They stare at each other for a moment, and then a grin slides over his face, and Hermione feels laughter welling in her chest. Oh, things have already changed.

She can change this, too.


The shattering of glass is what wakes her up.

It's been another two weeks, and something's been not sitting right with Hermione lately. Something in the way Harry looks when he wakes up, the way Draco looks at him with something a little fiercer than worry lighting up his eyes.

A quick glance at the clock as she makes her way to the source of the sound tells her it's roughly four in the morning. She bites her tongue and holds her wand steadily at her side, though her hands tremble slightly.

She creeps into the kitchen, and there only person there is Harry.

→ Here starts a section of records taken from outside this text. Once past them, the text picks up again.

(** C8: Helpers agree (lf_log.h).  Threads run the same thunk, a sequence of
    events that read and write shared memory in any way and commit what they
    found with [commit_value], on the log that starts at one array, interleaved
    at every atomic access; the log grows by arrays that they allocate and race
    to append.  No thread meets an error (the log never reads a dangling or
    null array and never leaves its bounds); two threads that have finished got
    the same value for every event both ran, and a value is reported as
    committed to at most one of them; a thread that ran more events than one
    array has entries got a result for each. *)
Theorem helpers_agree {M : Type} (alloc : gmap Z log_array → Z) (junk : Z → log_array)
    (a0 : Z) (fuel : nat) (event : list Z → prog M Z) (m : M) (ns : list nat)
    (alloc_fresh : ∀ h, h !! alloc h = None ∧ alloc h ≠ 0)
    (junk_len : ∀ p, length (log_entries (junk p)) = 8%nat)
    (first_array : a0 ≠ 0)
    (events_yield : ∀ rs, yields (λ v, v ≠ 0) (event rs)) :
  ∀ s ts, rtc step (start_state a0 m, imap (helper alloc junk a0 fuel event) ns) (s, ts) →
    (∀ i e, ¬ goes_wrong i e (s, ts)) ∧
    (∀ i n rs, ns !! i = Some n → ts !! i = Some (Ret rs) → length rs = n) ∧
    ∀ i j rs rs', i ≠ j → ts !! i = Some (Ret rs) → ts !! j = Some (Ret rs') →
      ∀ k v b v' b', rs !! k = Some (v, b) → rs' !! k = Some (v', b') →
        v = v' ∧ ¬ (b = true ∧ b' = true).
Proof.
  intros s ts Hsteps.
  destruct (protocol_sound (log_protocol a0 any_memory any_change) (λ _, False) idle
    (λ i rs c, ∃ rs', agreed i rs' c ∧ rs' = rs ∧ ∀ n, ns !! i = Some n → length rs = n)
    (start_state a0 m) (mkHist [a0] [] ∅) (imap (helper alloc junk a0 fuel event) ns))
    with s ts as (g & Hg & Hwrong & Hret); [done|by apply start_inv| |by apply steps_ok|].
  - intros i p Hp. rewrite list_lookup_imap in Hp.
    destruct (ns !! i) as [n|] eqn:Hi; simpl in Hp; [|done]. injection Hp as <-.
    split; [split; [apply lookup_empty|done]|]. apply ht_with_log.
    eapply ht_weaken; [by apply ht_thunk|by auto|].
    intros rs c (rs' & Hr & -> & Hl). exists rs. split_and!; [done|done|]. by intros ? [= <-].
  - assert (∀ i rs, ts !! i = Some (Ret rs) → agreed i rs (s, g)) as Hag.
    { intros i rs Hi. destruct (Hret i rs Hi) as (c & (? & Ha & -> & _) & Hk). by eapply stable_agreed. }
    split; [exact Hwrong|]. split.
    + intros i n rs Hn Hi. destruct (Hret i rs Hi) as (c & (? & _ & _ & Hl) & _). by apply Hl.
    + intros i j rs rs' Hij Hi Hj k v b v' b' Hk Hk'.
      destruct (proj1 (Hag i rs Hi) _ _ Hk) as (w & u & Hlk & [= -> ->]).
      destruct (proj1 (Hag j rs' Hj) _ _ Hk') as (w' & u' & Hlk' & [= -> ->]).
      simplify_eq. split; [done|]. intros [?%bool_decide_eq_true ?%bool_decide_eq_true]. congruence.
Qed.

By his feet are the shards of china. His hands shake in such a way she's never seen before, and when he looks at her, she almost wants to cry.

His eyes are dead. Hollow, lifeless. Bags line the undersides of them, and they're glassy. Able to crack as easily as the dish on the floor.

He laughs, and Hermione flinches.

"I didn't think you would be awake."

Hermione stares at him, long and hard, then shakes her head slowly. "I wasn't."

Harry winces. "I'm sorry. I didn't mean to wake you."

Hermione exhales slowly, then does a short dance around the glass on the floor, and grabs her friend's arm gently, guiding him to the table and lowering him into a chair. His breathing is uneven, his skin pale and clammy. It's not right, she thinks as she sits beside him and offers her hand silently. He doesn't deserve this, after all the things he's been through.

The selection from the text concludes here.